Exploring ancient gardens: Professor Simon Holdaway.

An archaeological research project on Ahuahu Great Mercury Island unearthed a significant finding that changes what we know about pre-European Māori gardens.

Previous archaeological evidence identified kumara as the most significant crop from early New Zealand but new research, which explored the history of Māori settlement on the island, shows taro was also an important crop in the early Māori diet, alongside other leafy greens such as pūhā and watercress.

During extensive field work on the private island off the eastern coast of Coromandel, researchers found sediments in swamps that contained taro pollen. Archaeology Professor Simon Holdaway led the team of University colleagues, Professor Thegn Ladefoged and Dr Rebecca Phillipps, as well as archaeologist Dr Louise Furey from Auckland War Memorial Museum and palynologist Dr Matthew Prebble of Australian National University. Their work dated the taro pollen to 600-700 years ago.

The discovery reveals the sophistication with which early Māori first used the environment, including developing wetland gardens for taro.

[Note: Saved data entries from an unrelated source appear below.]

Lemma revocation_permanent_witness :
  let e1 := (StaticPolicyEngine_revoke_token (token_id_of_seq 1) (engine_at 2)).2 in
  let e2 := (StaticPolicyEngine_issue_token sample_pack "agent" 100 60 e1).2 in
  StaticPolicyEngine_authorize (token_at 1) "ops" 120 {[InvokeTool]} e2
  = (Returned (Err (RevokedToken (token_id_of_seq 1))), e2).
Proof.
  intros e1 e2.
  apply (revocation_permanent 0 (engine_at 2) e1 [token_at 3] e2 (token_at 1) "ops" 120 {[InvokeTool]}).
  - left. reflexivity.
  - eapply (run_issue 0 e1 [] e1 sample_pack "agent" 100 60); [apply run_nil|reflexivity].
Defined.

Lemma fresh_token_authorized_witness :
  StaticPolicyEngine_authorize (token_at 3) "ops" 120 {[InvokeTool]} (engine_at 3)
  = (Returned (Ok tt), engine_at 3).
Proof.
  apply (fresh_token_authorized 0 [token_at 1; token_at 2] (engine_at 2) sample_pack "agent" 100 60
    (token_at 3) (engine_at 3) 120 {[InvokeTool]});
    [lia|vm_compute; done|apply engine_run_two|reflexivity|set_solver|vm_compute; done|set_solver].
Defined.

Lemma revoke_current_generation_cutoff_witness :
  let e1 := (StaticPolicyEngine_revoke_generation 2 (engine_at 2)).2 in
  let e2 := (StaticPolicyEngine_issue_token sample_pack "agent" 100 60 e1).2 in
  Forall (revoked e2) [token_at 1; token_at 2] /\ ~ generation_revoked e2 (token_at 3).
Proof.
  intros e1 e2.
  apply (revoke_current_generation_cutoff 0 [token_at 1; token_at 2] (engine_at 2) 2 tt e1
    sample_pack "agent" 100 60 (token_at 3) e2);
    [lia|vm_compute; done|apply engine_run_two|reflexivity|reflexivity|reflexivity].
Defined.

(** Two calls of [issue_token] that overlap. *)
Definition racing : list thread :=
  [Issuing sample_pack "a" 100 60; Issuing sample_pack "b" 100 60].

Definition racing_token (agent : string) (seq generation : Z) : CapabilityToken := {|
  ct_token_id := token_id_of_seq seq; ct_pack_id := "ops"; ct_agent_id := agent;
  ct_allowed_capabilities := {[InvokeTool; MemoryRead]};
  ct_issued_at_epoch_s := 100; ct_expires_at_epoch_s := 160; ct_generation := generation |}.

Lemma racing_run :
  rtc race_step (StaticPolicyEngine_default, racing)
    (engine_at 2, [Issued (racing_token "a" 2 1); Issued (racing_token "b" 1 2)]).
Proof.
  eapply rtc_l; [eapply (race_step_thread _ _ _ 0); reflexivity|].
  eapply rtc_l; [eapply (race_step_thread _ _ _ 1); reflexivity|].
  eapply rtc_l; [eapply (race_step_thread _ _ _ 1); reflexivity|].
  eapply rtc_l; [eapply (race_step_thread _ _ _ 0); reflexivity|]. apply rtc_refl.
Qed.

Lemma race_token_ids_unique_witness :
  ct_token_id (racing_token "a" 2 1) <> ct_token_id (racing_token "b" 1 2).
Proof.
  eapply (race_token_ids_unique 0 racing (engine_at 2)
    [Issued (racing_token "a" 2 1); Issued (racing_token "b" 1 2)] 0 1);
    [lia|vm_compute; done|by repeat constructor|apply racing_run|reflexivity|reflexivity|lia].
Defined.

Lemma issue_outside_revocation_window_witness :
  (spe_revoked_below_generation (spe_set_generation 1 StaticPolicyEngine_default) < 1)%Z.
Proof.
  apply (issue_outside_revocation_window 0 racing StaticPolicyEngine_default racing 0
    sample_pack "a" 100 60 1 (spe_set_generation 1 StaticPolicyEngine_default));
    [lia|vm_compute; done|by repeat constructor|apply rtc_refl| |reflexivity|reflexivity].
  intros [|[|k]] below; discriminate.
Defined.

(** ** The harness broker *)

Lemma harness_routing_witness :
  exists a, HarnessBroker_select (lk_harness built_kernel) sample_route = Ok a /\ ha_name a = "pi".
Proof.
  pose proof (harness_routing (J := sample_json) (lk_harness built_kernel) sample_route
    (@Build_HarnessRequest sample_json "t" "ops" "agent" "task" "do" (SampleStr "x")) []) as H.
  exists sample_harness. split; [reflexivity|].
  assert (broker_wf (J := sample_json) (lk_harness built_kernel)) as Hwf
    by (apply (broker_wf_register (J := sample_json)), (broker_wf_new (J := sample_json))).
  destruct (H Hwf) as (Hl & _). reflexivity.
Defined.

(** ** The kernel *)

Definition sample_run (op : @KernelOp sample_json) :=
  run_op (J := sample_json) Unwind op built_kernel.

Lemma built_kernel_reached :
  rtc (kernel_or_builder_step (V := sample_semver) Unwind) empty_kernel built_kernel.
Proof.
  eapply rtc_l; [apply (step_builder (V := sample_semver) Unwind empty_kernel (BuildHarness sample_harness))|].
  eapply rtc_l; [apply (step_builder (V := sample_semver) Unwind _ (BuildCoreMemory sample_failing_memory))|].
  eapply rtc_l; [apply (step_builder (V := sample_semver) Unwind _ (BuildCoreTool sample_core_tool))|].
  eapply rtc_l; [apply (step_builder (V := sample_semver) Unwind _ (BuildPack sample_pack))|].
  apply rtc_refl.
Qed.

Lemma complete_mediation_witness :
  is_Some (lk_packs built_kernel !! "ops") /\
  is_Some (last (trail (lk_audit (sample_run tool_op).2))).
Proof.
  destruct (complete_mediation (J := sample_json) Unwind tool_op built_kernel
    (OutToolCore (@Build_ToolCoreOutcome sample_json "ok" (SampleStr "done")))
    (sample_run tool_op).2)
    as (pack & now & c' & p' & w1 & w2 & evs & Hp & _ & _ & _ & _ & _ & _ & _ & Hk & _ & _ & Hl).
  - vm_compute. reflexivity.
  - split; [by exists pack|]. rewrite Hl. destruct evs as [|e evs]; [discriminate Hk|].
    apply last_is_Some. discriminate.
Defined.

Lemma policy_denials_witness :
  lk_world (sample_run expired_op).2 = [] /\
  (sample_run expired_op).1 = Returned (Err (KPolicy (ExpiredToken "tok-x" 2))).
Proof.
  unfold sample_run.
  rewrite (policy_denials (J := sample_json) Unwind expired_op built_kernel sample_pack 100
    (FixedClock_new 100) (ExpiredToken "tok-x" 2) StaticPolicyEngine_default []);
    [by vm_compute|reflexivity|discriminate|set_solver|reflexivity|left; by vm_compute].
Defined.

Simon says archaeologists long considered our cooler climate hindered early attempts by Māori to grow traditional Polynesian crops such as taro. “This evidence for early taro production refutes the long-held view that taro was only a minor component of early horticulture,” he says. “It indicates tūpuna Māori may have initially focused on taro and created specialised wetland gardens for the purpose; kumara then became the main crop after AD 1500.”

It’s now thought Ahuahu was used for gardens because of the similarity to the wetland gardens on some Polynesian islands.The project on Ahuahu is a partnership between the University of Auckland and Auckland War Memorial Museum, in conjunction with Ngāti Hei and donors, the Fay and Richwhite families.